The Universal Transverse Mercator grid system (also known as UTM) was developed by the United States' Defense Mapping Agency (long before there was a NIMA appparently). In this grid, the world is divided into 60 zones, each 6 degrees of longitude wide. Zone 1 is from 180°W longitude to 174°W longitude, and Zone 60 is from 174°E longitude to 180°E longitude. In each zone, coordinates are measured north and east in meters. These values are the northing and easting of a coordinate.

The northing of the equator is 0 meters if measuring a point in the northern hemisphere, or 10,000,000 meters if measuring a point in the southern hemisphere. (This value is called the 'initial northing' and must be recorded for each point to determine whether it is north or south of the equator.)

A central meridian through each zone is assigned an easting value of 500,000 meters. Grid values to the west of the central meridian are less than 500,000; to the east, more than 500,000.

To be perfectly honest, in almost all cases this system is annoying to work with. The only saving grace is that because I'm using this system for a computer based GIS, I can convert meters to feet, and feet to inches, and inches to screen pixels based upon a scale. This system however has proven to be stupid.
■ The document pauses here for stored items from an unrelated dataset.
Lemma gate_zcmp_zcmt h : ok (decode_zcmp_zcmt h rv64 isa).
Proof.
  unfold decode_zcmp_zcmt. cbv beta zeta.
  assert (ok (if isa_zcmt isa && (bits h 12 10 =? 0)
              then mk (if bits h 9 2 <? 32 then CmJt else CmJalt) 0 0 0 (bits h 9 2) h
              else ill h)) as Hz.
  { apply ok_if_c; intros; left; [apply en_if|]; gate_bool. }
  apply ok_if_c; [intros Hm|done]. destruct (arms _ _) as [op|] eqn:Hop.
  - assert (op_enabled isa rv64 op = true) as Hen
      by (apply (en_arms _ _ _ _ _ Hop); each_arm; gate_bool).
    destruct (zcmp_stack_adj _ _ _); left; [exact Hen | gate_bool].
  - apply ok_if_c; intros; [|exact Hz].
    repeat (apply ok_if_c; intros); left; gate_bool.
Qed.

Lemma gate_q2_jump h rd : ok (decode_q2_jump_mv_add h rd isa).
Proof. unfold decode_q2_jump_mv_add. gate_c. Qed.

#[local] Opaque decode_zcmp_zcmt decode_q2_jump_mv_add.

Lemma gate_q2 h f3 : ok (decode_q2 h f3 rv64 isa).
Proof.
  unfold decode_q2. cbv beta zeta. repeat (apply ok_if_c; intros);
    first [apply gate_zcmp_zcmt | apply gate_q2_jump | left; gate_bool | right; done].
Qed.
End Compressed.

#[local] Opaque decode_q0 decode_q1 decode_q2.

Lemma decode_compressed_gated half xlen isa :
  let i := decode_compressed half xlen isa in
  op_enabled isa (is_rv64 xlen) (insn_op i) = true \/ rvc_flw_slot isa (is_rv64 xlen) i.
Proof.
  unfold decode_compressed. destruct (isa_c isa) eqn:Hc; [|by left].
  destruct (half =? 0); [by left|]. cbn [negb orb]. unfold decode_rvc.
  repeat (apply ok_if_c; intros); auto using gate_q0, gate_q1, gate_q2.
Qed.

Lemma decode_at_gated {M} `{Memory M} (mem : M) pc xlen isa i :
  decode_at mem pc xlen isa = inr i ->
  op_enabled isa (is_rv64 xlen) (insn_op i) = true
  \/ (insn_len i = 2 /\ (insn_op i = Flw \/ insn_op i = Fsw)
      /\ xlen = Rv32 /\ isa_zclsd isa = false)
  \/ (is_a_op (is_rv64 xlen) (insn_op i) = true
      /\ isa_a isa = false /\ isa_zacas isa = true).
Proof.
  unfold decode_at. destruct (read_u16 mem pc) as [|lo]; [done|].
  destruct (negb _).
  - intros [= <-]. pose proof (decode_compressed_gated lo xlen isa) as [He|He]; [by left|].
    right. left. pose proof (wf_len _ _ _ (decode_compressed_wf lo xlen isa)) as Hlen.
    unfold rvc_flw_slot in He. destruct (insn_op _); try done;
      destruct He as [Hx Hz], xlen; try done; auto.
  - destruct (read_u16 mem _) as [|hi]; [done|]. intros [= <-].
    destruct (decode_gated (Z.lor lo (Z.shiftl hi 16)) xlen isa) as [He|He]; auto.
Qed.

(** ** Properties *)


(** The base integer ISA with Zacas and without A. *)
Definition rv_zacas : Isa :=
  {| isa_m := false; isa_a := false; isa_f := false; isa_d := false;
     isa_q := false; isa_c := false; isa_zicsr := false;
     isa_zifencei := false; isa_zihintpause := false; isa_zihintntl := false;
     isa_zacas := true; isa_zawrs := false; isa_zicbom := false;
     isa_zicboz := false; isa_zicbop := false; isa_zba := false;
     isa_zbb := false; isa_zbc := false; isa_zbs := false;
     isa_zicond := false; isa_zfa := false; isa_zbkb := false;
     isa_zfh := false; isa_zbkx := false; isa_zknh := false;
     isa_zksh := false; isa_zksed := false; isa_zkne := false;
     isa_zknd := false; isa_zcb := false; isa_zcmp := false;
     isa_zcmt := false; isa_zclsd := false; isa_zilsd := false;
     isa_h := false; isa_svinval := false; isa_v := false;
     isa_xsoteria := false; isa_xandes := false; isa_xthead := false;
     isa_xhazard3 := false; isa_xida_sltw := false |}.

(** The flags of a comparison. *)
Definition hcmp_flags (a b : Z) (signaling : bool) (flags : Z) : Z :=
  raise_if (h_snan a || h_snan b || (signaling && (h_nan a || h_nan b))) fflags.NV flags.

Definition hcmp_eq (a b : Z) (signaling : bool) (flags : Z) : bool * Z :=
  (if h_nan a || h_nan b then false else Sf.eq F32 (h_widen a) (h_widen b),
   hcmp_flags a b signaling flags).
Definition hcmp_lt (a b : Z) (signaling : bool) (flags : Z) : bool * Z :=
  (if h_nan a || h_nan b then false else Sf.lt F32 (h_widen a) (h_widen b),
   hcmp_flags a b signaling flags).
Definition hcmp_le (a b : Z) (signaling : bool) (flags : Z) : bool * Z :=
  (if h_nan a || h_nan b then false else Sf.le F32 (h_widen a) (h_widen b),
   hcmp_flags a b signaling flags).

Definition feq_h (a b : Z) (flags : Z) : bool * Z := hcmp_eq a b false flags.
Definition flt_h (a b : Z) (flags : Z) : bool * Z := hcmp_lt a b true flags.
Definition fle_h (a b : Z) (flags : Z) : bool * Z := hcmp_le a b true flags.
Definition fleq_h (a b : Z) (flags : Z) : bool * Z := hcmp_le a b false flags.
Definition fltq_h (a b : Z) (flags : Z) : bool * Z := hcmp_lt a b false flags.

Definition fround_h (bits : Z) (mode : RoundingMode) (set_nx : bool) (flags : Z) : Z * Z :=
  match decompose F16 bits with
  | DNan sig => (H_CANON, raise_if sig fflags.NV flags)
  | DInf _ | DZero _ => (bits, flags)
  | DFinite _ _ _ =>
      let r := Sf.round_integral F32 mode (h_widen bits) in
      let rbits := as_u16 (fst (fcvt_round F32 F16 r mode 0)) in
      (rbits, raise_if (set_nx && negb (rbits =? bits)) fflags.NX flags)
  end.

(** ** Estimates *)

Definition RSQRT7_TABLE : list Z :=
  [52; 51; 50; 48; 47; 46; 44; 43; 42; 41; 40; 39; 38; 36; 35; 34;
   33; 32; 31; 30; 30; 29; 28; 27; 26; 25; 24; 23; 23; 22; 21; 20;
   19; 19; 18; 17; 16; 16; 15; 14; 14; 13; 12; 12; 11; 10; 10; 9;
   9; 8; 7; 7; 6; 6; 5; 4; 4; 3; 3; 2; 2; 1; 1; 0;
   127; 125; 123; 121; 119; 118; 116; 114; 113; 111; 109; 108; 106; 105; 103; 102;
   100; 99; 97; 96; 95; 93; 92; 91; 90; 88; 87; 86; 85; 84; 83; 82;
   80; 79; 78; 77; 76; 75; 74; 73; 72; 71; 70; 70; 69; 68; 67; 66;
   65; 64; 63; 63; 62; 61; 60; 59; 59; 58; 57; 56; 56; 55; 54; 53].
Lemma error_rep_ordered a b r :
  rep a -> rep b -> Z.abs b <= Z.abs a -> near (a + b) r -> rep (a + b - r).
Proof.
  intros Ha Hb Hab Hr. destruct (rep_ulp b Hb) as (k & Hk & Hd & Hlt & Hge).
  assert (Hda : divides_pow k a).
  { destruct Hge as [-> | Hge]; [apply Z.divide_1_l | apply rep_large; (done || lia)]. }
  pose proof (Z.divide_add_r _ _ _ Hda Hd) as Hs.
  pose proof (error_le a b r Hr Ha) as He.
  destruct (decide (Z.abs (a + b) <= 2 ^ p * 2 ^ k)) as [Hsmall|Hbig].
  { rewrite (near_exact (a + b) r Hr) by (by apply (rep_div _ k)).
    replace (a + b - (a + b)) with 0 by lia. apply rep_0. }
  apply (rep_div _ k); [done| |lia]. apply Z.divide_sub_r; [done|].
  apply rep_large; [done|apply Hr|].
  assert (2 ^ p = 2 * 2 ^ (p - 1)) by (rewrite <- Z.pow_succ_r by lia; f_equal; lia).
  pose proof (Z.pow_pos_nonneg 2 k ltac:(lia) Hk).
  assert (Hrep : rep (2 ^ p * 2 ^ k)) by (apply rep_mult; lia).
  destruct (decide (0 <= a + b)).
  - pose proof (near_ge _ _ _ Hr Hrep ltac:(lia)). nia.
  - pose proof (near_le _ _ (- (2 ^ p * 2 ^ k)) Hr (rep_opp _ Hrep) ltac:(lia)). nia.
Qed.

Lemma error_rep a b r : rep a -> rep b -> near (a + b) r -> rep (a + b - r).
Proof.
  intros Ha Hb Hr. destruct (decide (Z.abs b <= Z.abs a)); [by apply error_rep_ordered|].
  rewrite (Z.add_comm a) in *. apply error_rep_ordered; (done || lia).
Qed.

(** ** The residual *)

Lemma pow_p_half : 2 ^ p = 2 * 2 ^ (p - 1) /\ 2 <= 2 ^ (p - 1).
Proof.
  split; [rewrite <- Z.pow_succ_r by lia; f_equal; lia|].
  change 2 with (2 ^ 1) at 1. apply Z.pow_le_mono_r; lia.
Qed.

Lemma pow_half k : 1 <= k -> 2 ^ k = 2 * 2 ^ (k - 1).
Proof. intros. rewrite <- Z.pow_succ_r by lia. f_equal. lia. Qed.

(** Sterbenz: the difference of two close numbers is representable. *)
Lemma sterbenz a b : rep a -> rep b -> 0 <= a <= b -> b <= 2 * a -> rep (b - a).
Proof.
  intros Ha Hb Hab H2. destruct (rep_ulp a Ha) as (k & Hk & Hd & Hlt & Hge).
  apply (rep_div _ k); [done| |lia]. apply Z.divide_sub_r; [|done].
  destruct Hge as [-> | Hge]; [apply Z.divide_1_l | apply rep_large; (done || lia)].
Qed.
While it does permit the US military to have pin-point precision in locating places, it also means that a single miscommunicated number can mean disaster. One well known story supposedly involves a seal strike team phoning the pentagon and asking where they were, after getting the UTM zone for their aqueous landing wrong. (On the other hand, every system of measurement has the same problem when you communicate poorly. :)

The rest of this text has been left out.